La storia del quinto quarto
Ci sono pietanze la cui preparazione avviene con alimenti che a molti fanno storcere il naso.
La cucina non è fatta solo di Chateaubriand o di crostacei alla newburg. Anche perché, nutrirsi è un bisogno primario. Per nutrirsi ci vogliono i mezzi. Il popolo spesso ha pochi mezzi e quindi nel corso dei secoli ha dovuto spesso fare i conti con la fame.
I motivi sono molteplici e le cause pure. Questo continuo bisogno ha fatto sì che si aguzzasse l’ingegno ed a volte si è, anche, riusciti a far di necessità virtù.
Al punto che quello che ne è nato ha assunto un posto di eccellenza. Ad esempio;
Nella cucina popolare romana, esiste la cucina detta del quinto quarto.
Espressione curiosa che serve a definire un sur plus di ricavo dell’animale macellato.
Di solito, nei mattatoi si divideva l’animale in quarti. Due anteriori e due posteriori.
All’epoca non esistevano sistemi di conservazione come i frigoriferi e la carne veniva trattata per la conservazione tramite salatura. Il sale aveva un valore enorme all’epoca e si usava con parsimonia.

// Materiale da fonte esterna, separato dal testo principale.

(* ===== verification/LocalStoreModel.v ===== *)
(** * What the local store holds

    The abstract contents of the store ([Contents]: messages by identifier, their
    canonical identities, the newest message of each conversation, pending, copied
    and failed events) and the engine state that represents them ([expected], [Rep]):
    every index and every counter is a function of the messages. *)
From Stdlib Require Import ZArith Lia String.
From stdpp Require Import base list numbers sorting option gmap.
From S2P Require Import Prelude ByteStrings MessageTypes KeyValueEngine DomainEvents LocalPrivateStore LocalStoreKeys.

Local Open Scope Z_scope.

(** ** Counting messages *)

Definition cnt (P : MessageView → bool) (ms : gmap Z MessageView) : Z := total (λ _ m, Z.b2z (P m)) ms.

Section Counting.
Implicit Types (P Q : MessageView → bool) (ms : gmap Z MessageView) (m : MessageView).

Lemma cnt_nonneg P ms : 0 ≤ cnt P ms.
Proof. apply total_nonneg. intros _ m _. by destruct (P m). Qed.

Lemma cnt_new P ms k m : ms !! k = None → cnt P (<[k := m]> ms) = Z.b2z (P m) + cnt P ms.
Proof. apply total_insert_new. Qed.

Lemma cnt_update P ms k m m' :
  ms !! k = Some m → cnt P (<[k := m']> ms) = cnt P ms - Z.b2z (P m) + Z.b2z (P m').
Proof. intros Hk. unfold cnt. rewrite (total_insert_old _ _ _ _ _ Hk). lia. Qed.

Lemma cnt_ext P Q ms : (∀ k m, ms !! k = Some m → P m = Q m) → cnt P ms = cnt Q ms.
Proof. intros HPQ. apply total_ext. intros k m Hk. by rewrite (HPQ k m). Qed.

Lemma cnt_split P Q ms : cnt P ms = cnt (λ m, P m && Q m) ms + cnt (λ m, P m && negb (Q m)) ms.
Proof. unfold cnt. rewrite <- total_plus. apply total_ext. intros k m _. by destruct (P m), (Q m). Qed.

Lemma cnt_le P Q ms : (∀ m, P m = true → Q m = true) → cnt P ms ≤ cnt Q ms.
Proof.
  intros HPQ. rewrite (cnt_split Q P). pose proof (cnt_nonneg (λ m, Q m && negb (P m)) ms).
  rewrite (cnt_ext P (λ m, Q m && P m)); [lia|]. intros k m _. specialize (HPQ m).
  destruct (P m); [by rewrite HPQ|by rewrite andb_false_r].
Qed.

Lemma cnt_pos P ms : 0 < cnt P ms ↔ ∃ k m, ms !! k = Some m ∧ P m = true.
Proof.
  split.
  - intros Hpos. destruct (decide (map_Exists (λ _ m, P m = true) ms)) as [(k & m & ? & ?)|Hn]; [eauto|].
    unfold cnt in Hpos. rewrite total_zero in Hpos; [lia|]. intros k m Hk. destruct (P m) eqn:E; [|done].
    destruct Hn. by exists k, m.
  - intros (k & m & Hk & Hm).
    pose proof (total_lookup_le (λ _ m, Z.b2z (P m)) ms k m) as Hle. cbn in Hle. rewrite Hm in Hle.
    unfold cnt. cbn in Hle. enough (1 ≤ total (λ _ m, Z.b2z (P m)) ms) by lia. apply Hle; [|done].
    intros k' m' _. by destruct (P m').
Qed.

Lemma cnt_zero P ms : cnt P ms = 0 ↔ ∀ k m, ms !! k = Some m → P m = false.
Proof.
  split.
  - intros Hz k m Hk. destruct (P m) eqn:E; [|done].
    assert (0 < cnt P ms) by (apply cnt_pos; eauto). lia.
  - intros Hf. apply total_zero. intros k m Hk. by rewrite (Hf k m).
Qed.

Lemma cnt_size P ms : cnt P ms ≤ Z.of_nat (base.size ms).
Proof.
  rewrite <- total_size. rewrite (total_ext (λ _ _, 1) (λ _ m, Z.b2z (P m) + Z.b2z (negb (P m)))).
  - rewrite total_plus. pose proof (cnt_nonneg (λ m, negb (P m)) ms). unfold cnt in *. lia.
  - intros k m _. by destruct (P m).
Qed.

Lemma cnt_fmap P (f : MessageView → MessageView) ms : cnt P (f <$> ms) = cnt (λ m, P (f m)) ms.
Proof.
  unfold cnt. induction ms as [|k m ms Hk IH] using map_ind; [by rewrite fmap_empty|].
  rewrite fmap_insert, !total_insert_new, IH; [done|done|]. by rewrite lookup_fmap, Hk.
Qed.

(** Keys between one and a bound. *)
Lemma size_bounded ms (h : Z) : 0 ≤ h → (∀ k m, ms !! k = Some m → 1 ≤ k ≤ h) → Z.of_nat (base.size ms) ≤ h.
Proof.
  intros Hh Hb. assert (dom ms ⊆ list_to_set (C := gset Z) (seqZ 1 h)) as Hsub.
  { intros k [m Hk]%elem_of_dom. apply elem_of_list_to_set, elem_of_seqZ. specialize (Hb k m Hk). lia. }
  apply subseteq_size in Hsub. rewrite size_dom in Hsub.
  assert (base.size (list_to_set (C := gset Z) (seqZ 1 h)) ≤ length (seqZ 1 h))%nat as Hle'.
  { rewrite size_list_to_set by apply NoDup_seqZ. done. }
  rewrite length_seqZ in Hle'. lia.
Qed.

End Counting.

(** ** Contents *)

Record Contents := MkContents {
  msgs : gmap Z MessageView;
  canon : gmap Z (list Z);               (* canonical identity of a message *)
  cids : gmap (Z * list Z) Z;            (* message of a sender and an identity *)
  newest : gmap (Z * Z) Z;               (* newest message of a conversation *)
  pend : gmap (list Z) (list Z);         (* pending events *)
  copies : gmap (list Z) (list Z);       (* every event *)
  failed : gmap (list Z) (list Z);       (* failed events *)
  high : Z;
}.

Definition is_unread (m : MessageView) : bool :=
  bool_decide (delivery_state m = kPending) || bool_decide (delivery_state m = kReceiverConfirmed).
Definition sent_to (r : Z) (m : MessageView) : bool := to_user_id m =? r.
Definition sent (p r : Z) (m : MessageView) : bool := (from_user_id m =? p) && (to_user_id m =? r).
Definition takes_part (a : Z) (m : MessageView) : bool := (from_user_id m =? a) || (to_user_id m =? a).
Definition unread_of (r : Z) (m : MessageView) : bool := sent_to r m && is_unread m.
Definition unread_from (p r : Z) (m : MessageView) : bool := sent p r m && is_unread m.
Definition pending_of (r : Z) (m : MessageView) : bool :=
  sent_to r m && bool_decide (delivery_state m = kPending).

(** A flag in the engine, and a counter that is absent at zero. *)
Definition flag (b : bool) : option (list Z) := if b then Some [] else None.
Definition counter (n : Z) : option (list Z) := if n =? 0 then None else Some (Number n).

Section Rep.
Context {D : Type} `{EngineLaws D} `{JsonLaws}.

Definition record_text (m : MessageView) : list Z := default [] (json_dump (EncodeRecord m)).

(** The value of every key. *)
Definition expected (A : Contents) (k : Key) : option (list Z) :=
  match k with
  | KM mid => record_text <$> msgs A !! mid
  | KI from cid => Number <$> cids A !! (from, cid)
  | KK mid => canon A !! mid
  | KH a b mid => flag (match msgs A !! mid with Some m => between m a b | None => false end)
  | KP r mid => flag (match msgs A !! mid with Some m => pending_of r m | None => false end)
  | KC a p => Number <$> newest A !! (a, p)
  | KN r => if cnt (sent_to r) (msgs A) =? 0 then None else Some (Number (cnt (unread_of r) (msgs A)))
  | KD r p => counter (cnt (unread_from p r) (msgs A))
  | KQ r => counter (cnt (pending_of r) (msgs A))
  | KU a => flag (negb (cnt (takes_part a) (msgs A) =? 0))
  | KR r p => flag (negb (cnt (sent p r) (msgs A) =? 0))
  | KE id => pend A !! id
  | KA id => copies A !! id
  | KF id => failed A !! id
  | KHigh => Some (Number (high A))
  end.

Definition Rep (d : D) (A : Contents) : Prop :=
  ∀ k v, db_get d k = Some v ↔ ∃ key, wf_key key ∧ k = enc key ∧ expected A key = Some v.

Lemma rep_get d A key : Rep d A → wf_key key → db_get d (enc key) = expected A key.
Proof.
  intros HR Hk. apply option_eq. intros v. rewrite (HR (enc key) v). split; [|eauto].
  intros (key' & Hk' & E & Hv). by apply enc_inj in E as ->.
Qed.

(** Operations by families. *)
Fixpoint apply_k (f : Key → option (list Z)) (ops : list (Key * option (list Z))) : Key → option (list Z) :=
  match ops with
  | [] => f
  | (key, v) :: ops => apply_k (λ k, if decide (k = key) then v else f k) ops
  end.

Definition enc_ops (ops : list (Key * option (list Z))) : list WriteOp := (λ op, (enc op.1, op.2)) <$> ops.

Lemma apply_enc m f ops :
  Forall (λ op, wf_key op.1) ops →
  (∀ k v, m k = Some v ↔ ∃ key, wf_key key ∧ k = enc key ∧ f key = Some v) →
  ∀ k v, apply_ops m (enc_ops ops) k = Some v ↔
         ∃ key, wf_key key ∧ k = enc key ∧ apply_k f ops key = Some v.
Proof.
  revert m f. induction ops as [|[key w] ops IH]; intros m f Hwf Hmf; [done|].
  apply list.Forall_cons in Hwf as [Hkey Hwf]. cbn. apply IH; [done|]. intros k v. case_decide as Hk.
  - subst k. split.
    + intros ->. exists key. by rewrite decide_True.
    + intros (key' & Hk' & E & Hv). apply enc_inj in E as <-; [|done..]. by rewrite decide_True in Hv.
  - rewrite Hmf. split; intros (key' & Hk' & -> & Hv); exists key'; repeat split; try done.
    + rewrite decide_False; [done|]. by intros ->.
    + rewrite decide_False in Hv; [done|]. by intros ->.
Qed.

Lemma rep_write d A A' ops :
  Rep d A → Forall (λ op, wf_key op.1) ops →
  (∀ key, wf_key key → expected A' key = apply_k (expected A) ops key) →
  Rep (db_write d (enc_ops ops)) A'.
Proof.
  intros HR Hwf Heq k v. rewrite get_write. rewrite (apply_enc _ (expected A)) by done.
  split; intros (key & Hk & -> & Hv); exists key; repeat split; try done.
  - by rewrite Heq.
  - by rewrite <- Heq.
Qed.

Lemma apply_k_app f ops ops' k : apply_k f (ops ++ ops') k = apply_k (apply_k f ops) ops' k.
Proof. revert f. induction ops as [|[key v] ops IH]; intros f; [done|]. apply IH. Qed.

(** Contents that agree with every operation and otherwise with what was there are
    represented after the write. *)
Lemma rep_char d A A' ops :
  Rep d A → Forall (λ op, wf_key op.1) ops →
  (∀ k v, (k, v) ∈ ops → expected A' k = v) →
  (∀ k, wf_key k → k ∉ ops.*1 → expected A' k = expected A k) →
  Rep (db_write d (enc_ops ops)) A'.
Proof.
  intros HR Hwf Hin Hout. apply (rep_write d A); [done|done|]. intros key Hkey.
  assert (∀ f g ops, (∀ k v, (k, v) ∈ ops → g k = v) → (∀ k, wf_key k → k ∉ ops.*1 → g k = f k) →
    ∀ k, wf_key k → g k = apply_k f ops k) as Hchar; [|by apply Hchar].
  clear. intros f g ops. revert f. induction ops as [|[key w] ops IH]; intros f Hin Hout k Hk.
  { by apply Hout, not_elem_of_nil. }
  cbn. apply IH; [|intros k' Hwk Hk'|done].
  - intros k' v Hv. apply Hin. by right.
  - case_decide as E.
    + subst k'. apply Hin. left.
    + apply Hout; [done|]. rewrite fmap_cons. by apply not_elem_of_cons.
Qed.

Lemma enc_ops_app ops ops' : enc_ops (ops ++ ops') = enc_ops ops ++ enc_ops ops'.
Proof. apply fmap_app. Qed.

End Rep.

Il valore del sale era talmente alto che chi lavorava nelle saline veniva pagato con lo stesso sale, da cui la parola Salario.
Si conservavano solo i tagli di carne più pregiati. Non ha senso spendere più per il conservante che per l’alimento da conservare, quindi le parti meno nobili dovevano essere consumate in fretta.
Fra queste c’erano soprattutto le interiora, le cosiddette frattaglie, cuore, rognoni, fegato, polmoni, trippa, testicoli, ed anche lingua, mammelle coda, zampe.
Fu proprio in virtù di questo che intorno ai mattatoi cittadini nacquero le prime osterie, dove venivano cucinate e consumate queste pietanze e spesso erano stesso i macellai del mattatoio, detti anche vaccinari, ad aprirle e siccome in buona parte arrivavano dalle zone di Amatrice, per indicarli si usava dire “Dar matriciano” Grazie alla loro abilità nel trattare e cuocere queste prelibatezze, oggi possiamo gustare piatti diventati simbolo della cucina romana come:
Coda alla vaccinara Coratella con i carciofi, La pajata d’agnello, La trippa alla romana.
Logicamente,non si usava farlo solo con le mucche o i vitelli,l’arte del recupero e del consumo di tutto ciò che è commestibile,riguardava tutti gli animali macellati,bovini,ovini,suini.
Anche in altri posti,cosi come a Roma,fare di necessità virtù,ha prodotto preparazioni che sono rimaste nella storia e nel consumo comune di varie città,basti ricordare
- la Zuppa Forte napoletana,
- ò Per e o Muss sempre napoletano,
- il Pani ca Meusa Palermitano,
- il Lampredotto fiorentino,
- il Morzeddhu calabrese,
- il Fritto Misto alla piemontese,
- la Coratella alla romana,
- il Fegato alla veneta,
- la Busecca milanese,
- La Cordula sarda,
- gli Gnummarielli pugliesi,
- le Mazzarelle teramane,
il Torcinello lucano di cui esistono anche versioni abruzzesi, molisane e pugliesi.
Questo solo per citare i piatti più famosi.
Oggi grazie alla riscoperta di vecchie ricette ed allo sdoganamento di molti cibi, ritenuti un tempo “da poveri”, molte di queste preparazioni vengono addirittura rivisitate e proposte in locali gourmet.
Se siete tra quelli che storcono il naso, mi sento di darvi un consiglio. Provate ad assaggiare una di queste pietanze e ne rimarrete stupiti.